Department of Cardiology, The First Affiliated Hospital of Wenzhou Medical University, Nanbaixiang Hospital District, Ouhai District, Wenzhou City, 325000, Zhejiang Province, China.
BMC Cardiovasc Disord. 2024 Oct 9;24(1):544. doi: 10.1186/s12872-024-04216-z.
Hypertension is a common disease, often overlooked in its early stages due to mild symptoms. And persistent elevated blood pressure can lead to adverse outcomes such as coronary heart disease, stroke, and kidney disease. There are many risk factors that lead to hypertension, including various environmental chemicals that humans are exposed to, which are believed to be modifiable risk factors for hypertension.

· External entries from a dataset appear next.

(** * Tile map example (src/tilemap/src/main.c)

    A shallow embedding of the Agon tile-map example.  The program runs on
    the eZ80 and talks to two collaborators: the C library / MOS (files and
    the keyboard) and the display coprocessor (VDP), which only receives a
    one-way stream of commands.  The embedding keeps that split:

    - every call that leaves the program is appended to a log of events;
    - the C library and the keyboard are an interface ([Platform]) with one
      concrete instance ([Mos]);
    - loops are run with fuel, so that a loop that never ends is visible as
      [Timeout] for every amount of fuel;
    - the coprocessor is an interpreter of the logged commands ([Vdp]). *)

From stdpp Require Import gmap strings list.
From Stdlib Require Import ZArith Lia Strings.Byte.

Local Open Scope Z_scope.

(** ** Machine integers *)

(** [uint8_t] and [uint16_t] values are integers in range; arithmetic that
    is stored back into such a variable wraps. *)
Definition uint8_wrap (z : Z) : Z := z mod 256.
Definition uint16_wrap (z : Z) : Z := z mod 65536.

Definition is_uint8 (z : Z) : Prop := 0 ≤ z < 256.
Definition is_uint16 (z : Z) : Prop := 0 ≤ z < 65536.

Abbreviation byte := Init.Byte.byte.

#[global] Instance byte_eq_dec : EqDecision byte := Byte.byte_eq_dec.

(** ** Events *)

(** The calls into [agon/vdp.h] that send bytes to the coprocessor. None of
    them returns a value. *)
Inductive vdu : Type :=
| VdpMode (mode : Z)
| VdpCursorEnable (flag : bool)
| VdpSetTextBgColour (colour : Z)
| VdpClearScreen
| VdpSetPixelCoordinates
| VdpCursorTab (a b : Z)
| Printf (text : string)
| AdvClearBuffer (bufferID : Z)
| AdvWriteBlockData (bufferID length : Z) (data : list byte)
| AdvSplitByWidthMultipleFrom (bufferID width blockCount target : Z)
| AdvSelectBitmap (bufferID : Z)
| AdvBitmapFromBuffer (width height format : Z)
| PlotBitmap (x y : Z).

(** Everything the program does to the outside, in program order. *)
Inductive event : Type :=
| Vdu (c : vdu)
| Fopen (fileName mode : string) (stream : Z)
| Fread (size count stream : Z) (data : list byte)
| Fclose (stream : Z)
| GetKeyCode (key : Z).

Definition vdu_of (e : event) : option vdu :=
  match e with Vdu c => Some c | _ => None end.

(** The coprocessor commands of a log, in order. *)
Definition vdus (log : list event) : list vdu := omap vdu_of log.

(** The null pointer as a stream: what [fopen] returns when it fails. *)
Definition NULL : Z := 0.

(** A library call that C leaves undefined: [fread] or [fclose] on the
    null stream. *)
Definition null_call (e : event) : bool :=
  match e with
  | Fread _ _ stream _ | Fclose stream => bool_decide (stream = NULL)
  | _ => false
  end.

(** An event that is no new [fopen], and that, if it is a [fread] or an
    [fclose], is one on [stream]. *)
Definition on_stream (stream : Z) (e : event) : Prop :=
  match e with
  | Fopen _ _ _ => False
  | Fread _ _ stream' _ | Fclose stream' => stream' = stream
  | _ => True
  end.
(** The effect on [[userPreferences]]: it runs after the first render and
    after every render in which the store holds a new preferences object,
    that is, after every UPDATE_USER_PREFERENCES. *)
Definition sync_effect (pg : Page) : Page :=
  setPreferencesState (JObj (AudioContext.userPreferences (store pg))) pg.

(** [{...prev, [key]: value}] *)
Definition handlePreferenceChange (key : string) (v : value) (pg : Page) : Page :=
  let pg := setPreferencesState (JObj (<[key := v]> (own_props (preferences pg)))) pg in
  setIsDirty true pg.

Definition handleSavePreferences (pg : Page) : Page :=
  let prefs := preferences pg in
  let pg := with_audio (AudioContext.updateUserPreferences prefs) pg in
  let pg := with_socket (WebSocketContext.setPreferences prefs) pg in
  let pg := setIsDirty false pg in
  toast (toast_success (JStr "Preferences saved")) pg.

(** The click on Save with the render that follows it. *)
Definition save (pg : Page) : Page := sync_effect (handleSavePreferences pg).

Definition handleResetPreferences (pg : Page) : Page :=
  let pg := setPreferencesState defaultPreferences pg in
  let pg := setIsDirty true pg in
  toast (toast_success (JStr "Preferences reset to defaults")) pg.

(** [reader.onload] of [handleImportProfile]: [parsed] is
    [JSON.parse(e.target.result)], [None] when the file is not JSON. Like
    the fields in [get_field]'s note, [preferences] and [name] are no
    built-in property of any JSON value. *)
Definition import_onload (parsed : option value) (pg : Page) : Page :=
  try_catch
    (fun pg =>
       match parsed with
       | None => Thrown pg
       | Some profileData =>
         match get_field profileData "preferences" with
         | None => Thrown pg
         | Some prefs =>
           if truthy prefs then
             let pg := setPreferencesState prefs pg in
             let name := default JUndefined (get_field profileData "name") in
             let pg := if truthy name then setProfileName name pg else pg in
             let pg := setIsDirty true pg in
             Done (toast (toast_success (JStr "Profile imported")) pg)
           else
             Done (toast (toast_error (JStr "Invalid profile file")) pg)
         end
       end)
    (toast (toast_error (JStr "Error reading profile file")))
    pg.
Lemma process_step_pinv commands c ps st ps' o st' done :
  pinv done ps -> process_step dev commands c ps st = ((ps', o), st') ->
  match o with
  | None => pinv (done ++ [c]) ps'
  | Some _ => ps' = ps /\ name_opt c = None
  end.
Proof.
  intros Hinv. unfold process_step, name_opt.
  destruct (subscript c "command") as [name |] eqn:Hname;
    [| by intros [= <- <- <-]].
  apply name_opt_Some in Hname.
  destruct (try_body dev commands c name ps st) as [[ps1 [e |]] st1] eqn:Ht;
    apply (try_body_pinv _ _ _ _ _ _ _ _ done) in Ht; try done;
    intros [= <- <- <-]; [| done].
  destruct Ht as [Hinv1 Hb]. apply pinv_result; [| done..].
  by rewrite failure_command.
Qed.

Lemma names_prefix cs1 cs2 : names cs1 `sublist_of` names (cs1 ++ cs2).
Proof. rewrite names_app. by apply sublist_inserts_r. Qed.

Lemma process_loop_pinv commands todo ps st ps' o st' done :
  pinv done ps -> process_loop dev commands todo ps st = ((ps', o), st') ->
  match o with
  | None => pinv (done ++ todo) ps'
  | Some _ =>
      map r_command (results ps') `sublist_of` names (done ++ todo) /\
      Exists (fun c => name_opt c = None) todo
  end.
Proof.
  revert ps st done. induction todo as [| c todo IH]; intros ps st done Hinv.
  { intros [= <- <- <-]. by rewrite app_nil_r. }
  simpl.
  destruct (process_step dev commands c ps st) as [[ps1 [e |]] st1] eqn:Hs;
    apply (process_step_pinv _ _ _ _ _ _ _ done) in Hs; try done.
  - intros [= <- <- <-]. destruct Hs as [-> Hnone], Hinv as [_ Hsub].
    split; [| by apply Exists_cons_hd].
    etrans; [| apply names_prefix]. etrans; [| exact Hsub].
    by apply sublist_inserts_r.
  - intros Hl. apply (IH _ _ (done ++ [c])) in Hl; [| done].
    rewrite <- app_assoc in Hl. destruct o; [| done].
    destruct Hl. split; [done | by apply Exists_cons_tl].
Qed.

Lemma process_results_sublist commands st :
  map r_command (process_commands dev commands st).1 `sublist_of` names commands.
Proof.
  unfold process_commands.
  destruct (process_loop dev commands commands (PState [] []) st)
    as [[ps [e |]] st1] eqn:Hl;
    apply (process_loop_pinv _ _ _ _ _ _ _ []) in Hl;
    try (split; [constructor | apply sublist_nil_l]); simpl in *;
    [by destruct Hl |].
  destruct Hl as [Hnamed Hsub].
  assert (map r_command (results ps) `sublist_of` names commands) as Hres.
  { etrans; [| exact Hsub]. by apply sublist_inserts_r. }
  case_bool_decide; [done |].
  destruct (flush dev ps st1) as [[ps2 | e] st2] eqn:Hf; [| done].
  pose proof (proj1 (flush_Ok _ _ _ _ Hf)) as Hb.
  eapply pinv_flush in Hf as [_ Hsub2]; [| done].
  by rewrite Hb, app_nil_r in Hsub2.
Qed.
(* ===== verification/Calls.v ===== *)
(** * Calls: on whose behalf the executor calls the desktop

    Every call [process_commands] of src/services/execute_funcs.py makes
    into the desktop is made for a command of its input that carries the
    matching name: a click for a ["mouse_button"], a sleep for a ["wait"],
    and so on; the only calls made for no command are the delays between
    the commands of a batch.  The theorems hold for every desktop. *)

From S2P Require Import Prelude PyValue Effects Executor.
From Stdlib Require Import QArith.
#[local] Close Scope Q_scope.
#[local] Open Scope string_scope.
#[local] Open Scope list_scope.
#[local] Open Scope exec_scope.

(** The name of the command whose branch of [execute_batch_commands]
    makes the call; the delay after a command belongs to none. *)
Definition call_name (c : call) : option string :=
  match c with
  | MoveCursorAbsolute _ _ => Some "move_cursor_absolute"
  | MoveCursorRelative _ _ | GetCursorPosition => Some "move_cursor_relative"
  | ClickMouseButton _ => Some "mouse_button"
  | MoveMouseToUiElement _ => Some "move_cursor_to_element"
  | DoubleClick _ => Some "double_click"
  | DragTo _ _ _ _ => Some "drag_to"
  | MouseDown _ => Some "mouse_down"
  | MouseUp _ => Some "mouse_up"
  | PressKey _ => Some "press_key"
  | PressHotkey _ => Some "press_hotkey"
  | TypeText _ => Some "enter_text"
  | Scroll _ => Some "scroll"
  | Sleep _ => Some "wait"
  | Settle _ => None
  end.

(** The call is one that a command named in [ns] makes. *)
Definition called_for (ns : list json) (c : call) : Prop :=
  match call_name c with
  | Some s => JStr s ∈ ns
  | None => True
  end.

Lemma called_for_mono ns ns' c : ns ⊆ ns' -> called_for ns c -> called_for ns' c.
Proof. unfold called_for. destruct (call_name c); set_solver. Qed.

(** ** Computations that only add calls of a kind *)

Section Extends.
Context (P : call -> Prop).

(** [st'] is [st] after some more calls, all of them in [P]. *)
Definition extends (st st' : state) : Prop :=
  exists calls, trace st' = trace st ++ calls /\ Forall P calls.

Lemma extends_same st st' : trace st' = trace st -> extends st st'.
Proof. intros Ht. exists []. by rewrite app_nil_r. Qed.

Lemma extends_trans st1 st2 st3 :
  extends st1 st2 -> extends st2 st3 -> extends st1 st3.
Proof.
  intros (c1 & H1 & ?) (c2 & H2 & ?). exists (c1 ++ c2).
  split; [by rewrite H2, H1, app_assoc | by apply Forall_app].
Qed.

Lemma extends_call st st' c :
  P c -> trace st' = trace st ++ [c] -> extends st st'.
Proof. intros Hc Ht. exists [c]. split; [done | by constructor]. Qed.

Definition keeps {A} (m : M A) : Prop := forall st, extends st (m st).2.

Lemma keeps_ret {A} (a : A) : keeps (ret a).
Proof. intros st. by apply extends_same. Qed.

Lemma keeps_lift {A} (r : result A) : keeps (lift r).
Proof. intros st. by apply extends_same. Qed.

Lemma keeps_bind {A B} (m : M A) (k : A -> M B) :
  keeps m -> (forall a, keeps (k a)) -> keeps (bindM m k).
Proof.
  intros Hm Hk st. unfold bindM. specialize (Hm st).
  destruct (m st) as [[a | e] st1]; [| done].
  eapply extends_trans; [done | apply Hk].
Qed.

Lemma keeps_is_listening : keeps is_listening.
Proof. intros st. by apply extends_same. Qed.

Lemma keeps_set_listening b : keeps (set_listening b).
Proof. intros st. by apply extends_same. Qed.

Lemma keeps_settle q : P (Settle q) -> keeps (settle q).
Proof. intros Hq st. by eapply extends_call. Qed.

Lemma keeps_do dev c : P c -> keeps (do dev c).
Proof.
  intros Hc st. unfold do. eapply extends_call; [done |].
  by destruct (outcome dev (trace st) c).
Qed.

Lemma keeps_cursor dev : P GetCursorPosition -> keeps (call_get_cursor_position dev).
Proof.
  intros Hc st. unfold call_get_cursor_position. eapply extends_call; [done |].
  by destruct (outcome dev (trace st) GetCursorPosition).
Qed.

End Extends.

Lemma extends_mono (P Q : call -> Prop) st st' :
  (forall c, P c -> Q c) -> extends P st st' -> extends Q st st'.
Proof.
  intros HPQ (calls & Ht & Hc). exists calls. split; [done |].
  by eapply Forall_impl.
Qed.

(** Follows a computation built from the calls of the executor. *)
Ltac solve_keeps :=
  repeat first
    [ apply keeps_ret | apply keeps_lift | apply keeps_is_listening
    | apply keeps_set_listening
    | apply keeps_settle; exact I
    | apply keeps_do; apply list_elem_of_singleton; reflexivity
    | apply keeps_cursor; apply list_elem_of_singleton; reflexivity
    | apply keeps_bind; [| intros ?]
    | case_match ].

Section Commands.
Context `{PyFormat} (dev : device).

(** The calls of one command are those of its name. *)
Lemma dispatch_keeps command name :
  keeps (called_for [name]) (dispatch dev command name).
Proof.
  unfold dispatch, is_name.
  repeat lazymatch goal with
    | |- keeps _ (if py_eq name (JStr ?s) then _ else _) =>
        destruct (py_eq name (JStr s)) eqn:Hn;
          [apply py_eq_JStr_r in Hn as ->; solve_keeps | clear Hn]
    end.
  solve_keeps.
Qed.

Lemma names_subseteq (l k : list json) : l ⊆ k -> names l ⊆ names k.
Proof.
  intros Hlk name (c & Hc & Hn)%list_elem_of_omap.
  apply list_elem_of_omap. exists c. split; [by apply Hlk | done].
Qed.

Lemma names_cons c name cs :
  subscript c "command" = Ok name -> names (c :: cs) = name :: names cs.
Proof. intros Hn%name_opt_Some. unfold names. simpl. by rewrite Hn. Qed.

(** The calls of a batch are those of its commands, and the delays. *)
Lemma execute_batch_loop_keeps commands rs :
  keeps (called_for (names commands)) (execute_batch_loop dev commands rs).
Proof.
  revert rs. induction commands as [| c cs IH]; intros rs st.
  { by apply extends_same. }
  rewrite execute_batch_loop_cons.
  destruct (subscript c "command") as [name |] eqn:Hname;
    [| by apply extends_same].
  rewrite (names_cons c name cs Hname).
  pose proof (dispatch_keeps c name st) as Hd.
  apply (extends_mono _ (called_for (name :: names cs))) in Hd;
    [| intros ?; apply called_for_mono; set_solver].
  destruct (dispatch dev c name st) as [[[msg | appended | r] | e] st1];
    simpl in *; try done.
  eapply extends_trans; [exact Hd |].
  eapply extends_trans;
    [| eapply extends_mono; [| apply IH];
       intros ?; apply called_for_mono; set_solver].
  by apply (extends_call _ _ _ (Settle 0.5)).
Qed.

Lemma flush_keeps ps :
  keeps (called_for (names (batch_commands ps))) (flush dev ps).
Proof.
  unfold flush, execute_batch_commands.
  apply keeps_bind; [apply execute_batch_loop_keeps | intros ?; apply keeps_ret].
Qed.

(** ** The loop of [process_commands] *)

(** The pending commands are commands of the input. *)
Definition pending_in (commands : list json) (ps : pstate) : Prop :=
  batch_commands ps ⊆ commands.

Lemma flush_pending commands ps st :
  pending_in commands ps ->
  extends (called_for (names commands)) st (flush dev ps st).2 /\
  forall ps', (flush dev ps st).1 = Ok ps' -> pending_in commands ps'.
Proof.
  intros Hp. split.
  - eapply extends_mono; [| apply flush_keeps].
    intros ?. by apply called_for_mono, names_subseteq.
  - unfold flush, bindM. destruct (execute_batch_commands _ _ _) as [[? | ?] ?];
      [| done].
    intros ps' [= <-]. unfold pending_in. set_solver.
Qed.

Lemma try_body_keeps commands command name ps st :
  command ∈ commands -> subscript command "command" = Ok name ->
  pending_in commands ps ->
  let out := try_body dev commands command name ps st in
  extends (called_for (names commands)) st out.2 /\
  pending_in commands out.1.1.
Proof.
  intros Hin Hname Hp. unfold try_body.
  assert (pending_in commands
            {| results := results ps;
               batch_commands := batch_commands ps ++ [command] |}) as Hp1.
  { unfold pending_in in *. set_solver. }
  destruct (py_in name [JStr "wait"]) eqn:Hwait.
  - assert (name = JStr "wait") as ->.
    { unfold py_in in Hwait. simpl in Hwait. rewrite orb_false_r in Hwait.
      by apply py_eq_JStr_r. }
    assert (called_for (names commands) (Sleep (JStr ""))) as Hsleep.
    { apply list_elem_of_omap. exists command. by rewrite name_opt_Some. }
    assert (exists st1 ps1,
      (if bool_decide (batch_commands ps = []) then (Ok ps, st)
       else flush dev ps st) = (ps1, st1) /\
      extends (called_for (names commands)) st st1 /\
      (forall p, ps1 = Ok p -> pending_in commands p))
      as (st1 & r1 & -> & Hext & Hp') .
    { case_bool_decide.
      - eexists _, _. split; [done |].
        split; [by apply extends_same | by intros ? [= <-]].
      - destruct (flush_pending commands ps st Hp) as [? ?].
        destruct (flush dev ps st) as [r1 st1]. eauto. }
    destruct r1 as [ps1 | e]; [| done]. specialize (Hp' ps1 eq_refl).
    unfold bindM, lift. destruct (param command "seconds") as [seconds | e];
      [| done].
    unfold do. cbn [fst snd]. split.
    + eapply extends_trans; [exact Hext |].
      apply (extends_call _ _ _ (Sleep seconds)); [exact Hsleep |].
      by destruct (outcome dev (trace st1) (Sleep seconds)).
    + by destruct (outcome dev (trace st1) (Sleep seconds)).
  - case_match.
    + destruct (flush_pending commands _ st Hp1) as [? Hp2].
      destruct (flush dev _ st) as [[ps2 | e] st1]; [| done].
      split; [done | by apply Hp2].
    + split; [by apply extends_same | done].
Qed.

Lemma process_step_keeps commands command ps st :
  command ∈ commands -> pending_in commands ps ->
  let out := process_step dev commands command ps st in
  extends (called_for (names commands)) st out.2 /\
  pending_in commands out.1.1.
Proof.
  intros Hin Hp. unfold process_step.
  destruct (subscript command "command") as [name | e] eqn:Hname;
    [| by split; [apply extends_same |]].
  destruct (try_body_keeps commands command name ps st) as [Hext Hp'];
    [done.. |].
  by destruct (try_body dev commands command name ps st) as [[ps' [e |]] st'].
Qed.

Lemma process_loop_keeps commands todo ps st :
  todo ⊆ commands -> pending_in commands ps ->
  let out := process_loop dev commands todo ps st in
  extends (called_for (names commands)) st out.2 /\
  pending_in commands out.1.1.
Proof.
  revert ps st. induction todo as [| c todo IH]; intros ps st Htodo Hp.
  { by split; [apply extends_same |]. }
  cbn [process_loop].
  destruct (process_step_keeps commands c ps st) as [Hext Hp'];
    [set_solver | done |].
  destruct (process_step dev commands c ps st) as [[ps' [e |]] st']; [done |].
  destruct (IH ps' st') as [Hext' Hp'']; [set_solver | done |].
  split; [by eapply extends_trans | done].
Qed.

(** What [process_commands] adds to the trace. *)
Lemma process_commands_trace commands st :
  extends (called_for (names commands)) st (process_commands dev commands st).2.
Proof.
  unfold process_commands.
  destruct (process_loop_keeps commands commands (PState [] []) st)
    as [Hext Hp]; [done | unfold pending_in; set_solver |].
  destruct (process_loop dev commands commands (PState [] []) st)
    as [[ps [e |]] st1]; [done |]. cbn [fst snd] in *.
  case_bool_decide; [done |].
  destruct (flush_pending commands ps st1 Hp) as [Hext' _].
  destruct (flush dev ps st1) as [[ps' | e] st2];
    by eapply extends_trans.
Qed.

(** C8: whatever the commands and whatever the desktop does,
    [process_commands] only adds calls to the trace, and each call it
    adds is the call of a command of the input with the matching name, or
    the delay after a command; in particular the pending batch that is
    dropped on an exception makes no call. *)
Theorem process_commands_calls commands st :
  exists calls,
    trace (process_commands dev commands st).2 = trace st ++ calls /\
    Forall (called_for (names commands)) calls.
Proof. apply process_commands_trace. Qed.

(** A command name that is not in the input: none of its calls is
    made. *)
Theorem process_commands_no_call commands st s :
  JStr s ∉ names commands ->
  exists calls,
    trace (process_commands dev commands st).2 = trace st ++ calls /\
    Forall (fun c => call_name c <> Some s) calls.
Proof.
  intros Hs. destruct (process_commands_trace commands st) as (calls & Ht & Hc).
  exists calls. split; [done |]. eapply Forall_impl; [exact Hc |].
  unfold called_for. intros c Hcall Hname. by rewrite Hname in Hcall.
Qed.

End Commands.

(** The batch of the examples of [Executor]: the calls are a click, the
    delay, and nothing for the unknown command and what follows it. *)
Example calls_of_a_batch :
  trace (@process_commands demo_format calm [demo_click; demo_fly; demo_move]
           idle).2 =
  [ClickMouseButton (JStr "left"); Settle 0.5].
Proof. vm_compute. reflexivity. Qed.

To investigate the role of environmental chemical exposures in predicting hypertension.
A total of 11,039 eligible participants were obtained from NHANES 2003-2016, and multiple imputation was used to process the missing data, resulting in 5 imputed datasets. 8 Machine learning algorithms were applied to the 5 imputed datasets to establish hypertension prediction models, and the average accuracy score, precision score, recall score, and F1 score were calculated. A generalized linear model was also built to predict the systolic and diastolic blood pressure levels.
All 8 algorithms had good predictions for hypertension, with Support Vector Machine (SVM) being the best, with accuracy, precision, recall, F1 scores and area under the curve (AUC) of 0.751, 0.699, 0.717, 0.708 and 0.822, respectively. The R of the linear model on the training and test sets was 0.28, 0.25 for systolic and 0.06, 0.05 for diastolic blood pressure.
In this study, relatively accurate prediction of hypertension was achieved using environmental chemicals with machine learning algorithms, demonstrating the predictive value of environmental chemicals for hypertension.
高血压是一种常见疾病,由于其早期症状较轻,常被忽视。而持续升高的血压会导致不良后果,如冠心病、中风和肾病。有许多导致高血压的风险因素,包括人类接触的各种环境化学物质,这些因素被认为是高血压的可改变风险因素。
研究环境化学物质暴露对高血压的预测作用。
从 NHANES 2003-2016 中获取了 11039 名符合条件的参与者,使用多重插补处理缺失数据,得到 5 个插补数据集。应用 8 种机器学习算法对 5 个插补数据集建立高血压预测模型,并计算平均准确率、精确率、召回率和 F1 评分。还建立了广义线性模型来预测收缩压和舒张压水平。
所有 8 种算法对高血压的预测都较好,支持向量机(SVM)表现最佳,准确率、精确率、召回率、F1 评分和曲线下面积(AUC)分别为 0.751、0.699、0.717、0.708 和 0.822。线性模型在训练集和测试集上的 R 分别为 0.28、0.25 用于收缩压,0.06、0.05 用于舒张压。
本研究采用机器学习算法,利用环境化学物质对高血压进行了相对准确的预测,表明环境化学物质对高血压具有预测价值。